EXERCISE AIM:
When the line containing "updated ← update_id" is found in the data below, copy it and each line after it through the line containing "- by rewrite lookup_alter_eq, lookup_insert_eq, Hx.", exactly and with no others.

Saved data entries
(* ===== verification/HostArchive.v ===== *)
(** * Taking a host out of the working set

    [api/src/inventory/host-archive.service.ts]: a host nobody is connected from can
    be archived, and put back; both are one decision in the trail and neither
    removes anything. *)

From Stdlib Require Import Ascii String NArith ZArith.
From stdpp Require Import gmap strings list.
From S2P Require Import Prelude Schema Store Registry Effects Logic RecoveryFinalizer PendingGuard StackDeployment.
From S2P Require Import Credentials Rbac Sessions Enrollment HostSetup.

(** ** The operations *)

Definition isConnected (hostId : string) : M bool :=
  rows_ ← select (λ a : Agent, bool_decide (agent_hostId a = hostId) && bool_decide (agent_revokedAt a = None));
  w ← world;
  mret (existsb (λ a, bool_decide (agent_id a ∈ w_connected w)) rows_).

Definition load (hostId : string) : M Host :=
  host ← select_id (R := Host) hostId;
  match host with
  | None => notFound "HOST_NOT_FOUND"
  | Some host => mret host
  end.

Definition record_archive (action : string) (host : Host) (user : AuthenticatedUser) (context : RequestContext) : M unit :=
  audit_record {|
    entry_action := action; entry_result := Audit_success; entry_actorUserId := Some (actor_id user);
    entry_actorLabel := actor_email user; entry_targetType := Some "host"; entry_targetId := Some (host_id host);
    entry_targetLabel := Some (host_displayName host ?? host_hostname host); entry_reasonCode := None;
    entry_sourceIp := context_sourceIp context; entry_userAgent := context_userAgent context |}.

(** A host that has this id and is in the working set. *)
Definition active_host (hostId : string) (h : Host) : bool :=
  bool_decide (host_id h = hostId) && bool_decide (host_archivedAt h = None).

Definition archive (hostId : string) (user : AuthenticatedUser) (context : RequestContext) : M Host :=
  host ← load hostId;
  if isArchived (host_archivedAt host) then mret host
  else
    busy ← isConnected hostId;
    if (busy : bool) then conflict "HOST_CONNECTED"
    else
      archivedAt ← now;
      updated ← update (active_host hostId) (λ h, h <| host_archivedAt := Some archivedAt |>);
      match updated with
      | [] => load hostId
      | updated :: _ => record_archive "host.archived" updated user context;; mret updated
      end.

(** What [unarchive] does once it has seen that the host is archived. *)
Definition put_back (hostId : string) (user : AuthenticatedUser) (context : RequestContext) : M Host :=
  updated ← update_id (R := Host) hostId (λ h, h <| host_archivedAt := None |>);
  match updated with
  | [] => throw PlainError
  | updated :: _ => record_archive "host.unarchived" updated user context;; mret updated
  end.

Definition unarchive (hostId : string) (user : AuthenticatedUser) (context : RequestContext) : M Host :=
  host ← load hostId;
  if negb (isArchived (host_archivedAt host)) then mret host else put_back hostId user context.

(** ** What archiving does *)

Lemma host_named d i h : db_ok d → hosts d !! i = Some h → host_id h = i.
Proof. exact (@row_named Host _ _ d i h). Qed.

Lemma load_inr hostId w h w' :
  load hostId w = (inr h, w') → hosts (w_db w) !! hostId = Some h ∧ only_faults w w'.
Proof.
  unfold load. intros (o & w1 & [-> [fs ->]]%read_inr & E)%bind_inr. simpl in E.
  destruct (hosts (w_db w) !! hostId) as [h0|]; [|done]. apply ret_inr in E as [-> ->]. split; [done|]. by exists fs.
Qed.

Lemma isConnected_inr hostId w b w' :
  isConnected hostId w = (inr b, w') →
  b = existsb (λ a, bool_decide (agent_id a ∈ w_connected w)) (select_where
    (λ a : Agent, bool_decide (agent_hostId a = hostId) && bool_decide (agent_revokedAt a = None)) (w_db w)) ∧
  only_faults w w'.
Proof.
  unfold isConnected. intros (l & w1 & [-> [fs ->]]%select_inr & E)%bind_inr.
  apply bind_inr in E as (x & w2 & Ex & [-> ->]%ret_inr). unfold world in Ex. simplify_eq. split; [done|]. by exists fs.
Qed.

Lemma alter_id_insert {A} (f : A → A) i x (m : gmap string A) : m !! i = Some x → alter f i m = <[i := f x]> m.
Proof.
  intros Hx. apply map_eq. intros j. destruct (decide (i = j)) as [<-|Hne].
  - by rewrite lookup_alter_eq, lookup_insert_eq, Hx.
  - by rewrite lookup_alter_ne, lookup_insert_ne.
Qed.

(** Everything but the hosts and the trail. *)
Definition but_hosts (d : DB) : DB := (unaudited d) <| hosts := ∅ |>.

Lemma archive_inr hostId user context w h w' :
  db_ok (w_db w) → archive hostId user context w = (inr h, w') →
  ∃ h0, hosts (w_db w) !! hostId = Some h0 ∧
    ((is_Some (host_archivedAt h0) ∧ h = h0 ∧ w_db w' = w_db w) ∨
     (host_archivedAt h0 = None ∧ h = h0 <| host_archivedAt := Some (w_now w) |> ∧
      hosts (w_db w') = <[hostId := h]> (hosts (w_db w)) ∧ but_hosts (w_db w') = but_hosts (w_db w) ∧
      ∀ i a, agents (w_db w) !! i = Some a → agent_hostId a = hostId → agent_revokedAt a = None →
        agent_id a ∉ w_connected w)).
Proof.
  intros Hok E. unfold archive in E. apply bind_inr in E as (h0 & w1 & [Hh [fs ->]]%load_inr & E).
  exists h0. split; [done|]. unfold isArchived in E. destruct (host_archivedAt h0) as [t|] eqn:Ea.
  { left. rewrite bool_decide_eq_true_2 in E by eauto. apply ret_inr in E as [-> ->]. split_and!; [by eauto|done..]. }
  right. rewrite bool_decide_eq_false_2 in E by (by intros []).
  apply bind_inr in E as (busy & w1 & [-> [gs ->]]%isConnected_inr & E). simpl in E.
  destruct (existsb _ _) eqn:Ex; [done|]. apply bind_inr in E as (t & w1 & [-> ->]%now_inr & E).
  apply bind_inr in E as (l & w1 & [-> [hs ->]]%update_inr & E). simpl in E.
  assert (Hact : active_host hostId h0 = true).
  { unfold active_host. rewrite (host_named _ _ _ Hok Hh), Ea. by rewrite !bool_decide_eq_true_2. }
  assert (Hone : ∀ j x, hosts (w_db w) !! j = Some x → active_host hostId x = true → j = hostId).
  { intros j x Hj Hx. unfold active_host in Hx. apply andb_true_iff in Hx as [Hx%bool_decide_eq_true _].
    by rewrite <-(host_named _ _ _ Hok Hj). }
  rewrite (@select_where_one Host hosts_table hosts_laws _ _ hostId h0 Hok Hh Hact Hone) in E. simpl in E.
  apply bind_inr in E as (u & w1 & Eu & [-> ->]%ret_inr). unfold record_archive in Eu.
  pose proof (audit_same hosts _ _ _ _ (λ _, eq_refl) Eu) as E1.
  pose proof (audit_same but_hosts _ _ _ _ (λ _, eq_refl) Eu) as E2. simpl in E1, E2.
  split_and!; [done|done| |done|].
  - rewrite E1. rewrite (change_rows_one (active_host hostId) _ (hosts (w_db w)) hostId h0 Hh Hact Hone).
    by apply alter_id_insert.
  - intros i a Hi Hhost Hrev Hc. assert (Hin : a ∈ select_where (λ a : Agent, bool_decide (agent_hostId a = hostId) &&
      bool_decide (agent_revokedAt a = None)) (w_db w)).
    { apply elem_of_select_where. split; [by exists i|]. by rewrite Hhost, Hrev, !bool_decide_eq_true_2. }
    assert (Ht : existsb (λ a : Agent, bool_decide (agent_id a ∈ w_connected w)) (select_where
      (λ a : Agent, bool_decide (agent_hostId a = hostId) && bool_decide (agent_revokedAt a = None)) (w_db w)) = true).
    { apply existsb_exists. exists a. split; [by apply list_elem_of_In|by apply bool_decide_eq_true]. }
    by rewrite Ht in Ex.
Qed.

(** A host is archived only while none of its agents that may connect is connected, and all
    that changes is that it is marked and that the trail has an entry: no host, agent,
    container, stack or record of any kind is removed or changed. *)
Theorem archive_only_idle hostId user context w h w' :
  db_ok (w_db w) → archive hostId user context w = (inr h, w') →
  ∃ h0, hosts (w_db w) !! hostId = Some h0 ∧
    ((is_Some (host_archivedAt h0) ∧ h = h0 ∧ w_db w' = w_db w) ∨
     (host_archivedAt h0 = None ∧ h = h0 <| host_archivedAt := Some (w_now w) |> ∧
      hosts (w_db w') = <[hostId := h]> (hosts (w_db w)) ∧ but_hosts (w_db w') = but_hosts (w_db w) ∧
      ∀ i a, agents (w_db w) !! i = Some a → agent_hostId a = hostId → agent_revokedAt a = None →
        agent_id a ∉ w_connected w)).
Proof. apply archive_inr. Qed.

Lemma archive_ok hostId user context : framed (on_db keeps_db_ok) (archive hostId user context).
Proof. unfold archive, load, isConnected, record_archive. frame. Qed.

Lemma unarchive_inr hostId user context w h w' :
  db_ok (w_db w) → unarchive hostId user context w = (inr h, w') →
  ∃ h0, hosts (w_db w) !! hostId = Some h0 ∧
    ((host_archivedAt h0 = None ∧ h = h0 ∧ w_db w' = w_db w) ∨
     (is_Some (host_archivedAt h0) ∧ h = h0 <| host_archivedAt := None |> ∧
      hosts (w_db w') = <[hostId := h]> (hosts (w_db w)) ∧ but_hosts (w_db w') = but_hosts (w_db w))).
Proof.
  intros Hok E. unfold unarchive in E. apply bind_inr in E as (h0 & w1 & [Hh [fs ->]]%load_inr & E).
  exists h0. split; [done|]. unfold isArchived in E. destruct (host_archivedAt h0) as [t|] eqn:Ea.
  2: { left. rewrite bool_decide_eq_false_2 in E by (by intros []). apply ret_inr in E as [-> ->]. by split_and!. }
  right. rewrite bool_decide_eq_true_2 in E by eauto. simpl in E. unfold put_back in E.
  apply bind_inr in E as (l & w1 & [-> [hs ->]]%update_inr & E). simpl in E.
  assert (Hp : bool_decide (host_id h0 = hostId) = true) by (apply bool_decide_eq_true; exact (host_named _ _ _ Hok Hh)).
  assert (Hone : ∀ j x, hosts (w_db w) !! j = Some x → bool_decide (host_id x = hostId) = true → j = hostId).
  { intros j x Hj Hx%bool_decide_eq_true. rewrite <-Hx. symmetry. exact (host_named _ _ _ Hok Hj). }
  rewrite (@select_where_one Host hosts_table hosts_laws _ _ hostId h0 Hok Hh Hp Hone) in E. simpl in E.
  apply bind_inr in E as (u & w1 & Eu & [-> ->]%ret_inr). unfold record_archive in Eu.
  pose proof (audit_same hosts _ _ _ _ (λ _, eq_refl) Eu) as E1.
  pose proof (audit_same but_hosts _ _ _ _ (λ _, eq_refl) Eu) as E2. simpl in E1, E2.
  split_and!; [by eauto|done| |done]. rewrite E1.
  rewrite (change_rows_one (λ r : Host, bool_decide (host_id r = hostId)) _ (hosts (w_db w)) hostId h0 Hh Hp Hone).
  by apply alter_id_insert.
Qed.

(** Archiving a host and putting it back leaves the hosts as they were, and nothing but the
    trail says that it happened. *)
Theorem unarchive_restores hostId user context user' context' w h w1 h' w2 :
  db_ok (w_db w) → (host_archivedAt <$> hosts (w_db w) !! hostId) = Some None →
  archive hostId user context w = (inr h, w1) → unarchive hostId user' context' w1 = (inr h', w2) →
  unaudited (w_db w2) = unaudited (w_db w).
Proof.
  intros Hok Ha E1 E2. pose proof (framed_run _ _ _ _ _ (archive_ok hostId user context) E1 Hok) as Hok1.
  apply archive_inr in E1 as (h0 & Hh & [([t Ht] & _)|(Hn & -> & Eh & Eo & _)]); [| |done].
  { rewrite Hh in Ha. simpl in Ha. congruence. }
  apply unarchive_inr in E2 as (h1 & Hh1 & [(Hn1 & _)|(_ & -> & Eh' & Eo')]); [..|done].
  { rewrite Eh, lookup_insert_eq in Hh1. injection Hh1 as <-. done. }
  rewrite Eh, lookup_insert_eq in Hh1. injection Hh1 as <-.
  assert (Hhosts : hosts (w_db w2) = hosts (w_db w)).
  { rewrite Eh', Eh, insert_insert_eq. apply insert_id. rewrite Hh. f_equal. destruct h0. simpl in *. by rewrite Hn. }
  assert (Hrest : ∀ d, unaudited d = (but_hosts d) <| hosts := hosts d |>) by (by intros []).
  rewrite (Hrest (w_db w2)), (Hrest (w_db w)), Hhosts. f_equal. congruence.
Qed.

(** Archiving a host again changes nothing, the trail included: the decision is recorded
    once. *)
Theorem archive_again hostId user context user' context' w h w1 :
  db_ok (w_db w) → archive hostId user context w = (inr h, w1) → healthy w1 →
  archive hostId user' context' w1 = (inr h, w1).
Proof.
  intros Hok E Hw. apply archive_inr in E as (h0 & Hh & Hc); [|done].
  assert (H1 : hosts (w_db w1) !! hostId = Some h ∧ is_Some (host_archivedAt h)).
  { destruct Hc as [(Hs & -> & ->)|(_ & -> & Eh & _)]; [done|]. rewrite Eh, lookup_insert_eq. by eauto. }
  destruct H1 as [H1 Hs]. unfold archive, load.
  assert (El : (host ← select_id (R := Host) hostId; match host with None => notFound "HOST_NOT_FOUND" | Some host => mret host end) w1
    = (inr h, w1)).
  { rewrite (run_bind _ _ _ _ _ (run_select_id w1 Hw hostId)). simpl. by rewrite H1. }
  rewrite (run_bind _ _ _ _ _ El). unfold isArchived. by rewrite bool_decide_eq_true_2.
Qed.

(** *** A host is archived *)

Definition warehouse : World := signed_in <| w_db := (w_db signed_in) <| hosts :=
  {["h1" := new_host "h1" "old-server"]} |> |>.

Lemma warehouse_ok : db_ok (w_db warehouse).
Proof. apply db_okb_true. by vm_compute. Qed.

Definition archived_host : Host := (new_host "h1" "old-server") <| host_archivedAt := Some (w_now warehouse) |>.

Lemma archive_only_idle_witness :
  (archive "h1" administrator from_browser warehouse).1 = inr archived_host ∧
  hosts (w_db (archive "h1" administrator from_browser warehouse).2) !! "h1" = Some archived_host.
Proof.
  destruct (archive "h1" administrator from_browser warehouse) as [r w'] eqn:E. cbn [fst snd].
  assert (Hr : (archive "h1" administrator from_browser warehouse).1 = inr archived_host) by (vm_compute; reflexivity).
  rewrite E in Hr. cbn [fst] in Hr. subst r. split; [reflexivity|].
  destruct (archive_only_idle _ _ _ _ _ _ warehouse_ok E) as (h0 & Hh & [([t Ht] & _)|(_ & _ & Eh & _)]); clear E.
  - exfalso. vm_compute in Hh. injection Hh as <-. vm_compute in Ht. discriminate Ht.
  - rewrite Eh. apply lookup_insert_eq.
Defined.

Lemma archive_again_witness :
  let w1 := (archive "h1" administrator from_browser warehouse).2 in
  archive "h1" administrator from_browser w1 = (inr archived_host, w1).
Proof.
  cbv zeta. destruct (archive "h1" administrator from_browser warehouse) as [r w1] eqn:E. cbn [snd].
  assert (Hr : (archive "h1" administrator from_browser warehouse).1 = inr archived_host ∧
    w_faults (archive "h1" administrator from_browser warehouse).2 = []) by (vm_compute; split; reflexivity).
  rewrite E in Hr. cbn [fst snd] in Hr. destruct Hr as [-> Hw].
  exact (archive_again "h1" _ _ administrator from_browser _ _ _ warehouse_ok E Hw).
Defined.

Lemma unarchive_restores_witness :
  let w1 := (archive "h1" administrator from_browser warehouse).2 in
  let w2 := (unarchive "h1" administrator from_browser w1).2 in
  unaudited (w_db w2) = unaudited (w_db warehouse).
Proof.
  cbv zeta. destruct (archive "h1" administrator from_browser warehouse) as [r w1] eqn:E. cbn [snd].
  destruct (unarchive "h1" administrator from_browser w1) as [r' w2] eqn:E'. cbn [snd].
  assert (Hr : match (archive "h1" administrator from_browser warehouse).1 with inr _ => True | inl _ => False end)
    by (vm_compute; exact I).
  rewrite E in Hr. cbn [fst] in Hr. destruct r as [e|h]; [destruct Hr|]. clear Hr.
  assert (Hr : match (unarchive "h1" administrator from_browser (archive "h1" administrator from_browser warehouse).2).1 with
    inr _ => True | inl _ => False end) by (vm_compute; exact I).
  rewrite E in Hr. cbn [snd] in Hr. rewrite E' in Hr. cbn [fst] in Hr. destruct r' as [e|h']; [destruct Hr|]. clear Hr.
  apply (unarchive_restores "h1" _ _ _ _ _ _ _ _ _ warehouse_ok) with (2 := E) (3 := E'). vm_compute. reflexivity.
Defined.

(** Two requests that both saw the host archived before either wrote put it back twice, as far
    as the trail goes: unlike archiving, putting back is not conditional. *)
Theorem unarchived_twice_in_trail :
  let w1 := (archive "h1" administrator from_browser warehouse).2 in
  let w2 := (put_back "h1" administrator from_browser w1).2 in
  let w3 := (put_back "h1" administrator from_browser w2).2 in
  length (filter (λ e, audit_action e.2 = "host.unarchived") (map_to_list (auditEntries (w_db w3)))) = 2.
Proof. by vm_compute. Qed.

RESULT OF THIS EXERCISE:
  updated ← update_id (R := Host) hostId (λ h, h <| host_archivedAt := None |>);
  match updated with
  | [] => throw PlainError
  | updated :: _ => record_archive "host.unarchived" updated user context;; mret updated
  end.

Definition unarchive (hostId : string) (user : AuthenticatedUser) (context : RequestContext) : M Host :=
  host ← load hostId;
  if negb (isArchived (host_archivedAt host)) then mret host else put_back hostId user context.

(** ** What archiving does *)

Lemma host_named d i h : db_ok d → hosts d !! i = Some h → host_id h = i.
Proof. exact (@row_named Host _ _ d i h). Qed.

Lemma load_inr hostId w h w' :
  load hostId w = (inr h, w') → hosts (w_db w) !! hostId = Some h ∧ only_faults w w'.
Proof.
  unfold load. intros (o & w1 & [-> [fs ->]]%read_inr & E)%bind_inr. simpl in E.
  destruct (hosts (w_db w) !! hostId) as [h0|]; [|done]. apply ret_inr in E as [-> ->]. split; [done|]. by exists fs.
Qed.

Lemma isConnected_inr hostId w b w' :
  isConnected hostId w = (inr b, w') →
  b = existsb (λ a, bool_decide (agent_id a ∈ w_connected w)) (select_where
    (λ a : Agent, bool_decide (agent_hostId a = hostId) && bool_decide (agent_revokedAt a = None)) (w_db w)) ∧
  only_faults w w'.
Proof.
  unfold isConnected. intros (l & w1 & [-> [fs ->]]%select_inr & E)%bind_inr.
  apply bind_inr in E as (x & w2 & Ex & [-> ->]%ret_inr). unfold world in Ex. simplify_eq. split; [done|]. by exists fs.
Qed.

Lemma alter_id_insert {A} (f : A → A) i x (m : gmap string A) : m !! i = Some x → alter f i m = <[i := f x]> m.
Proof.
  intros Hx. apply map_eq. intros j. destruct (decide (i = j)) as [<-|Hne].
  - by rewrite lookup_alter_eq, lookup_insert_eq, Hx.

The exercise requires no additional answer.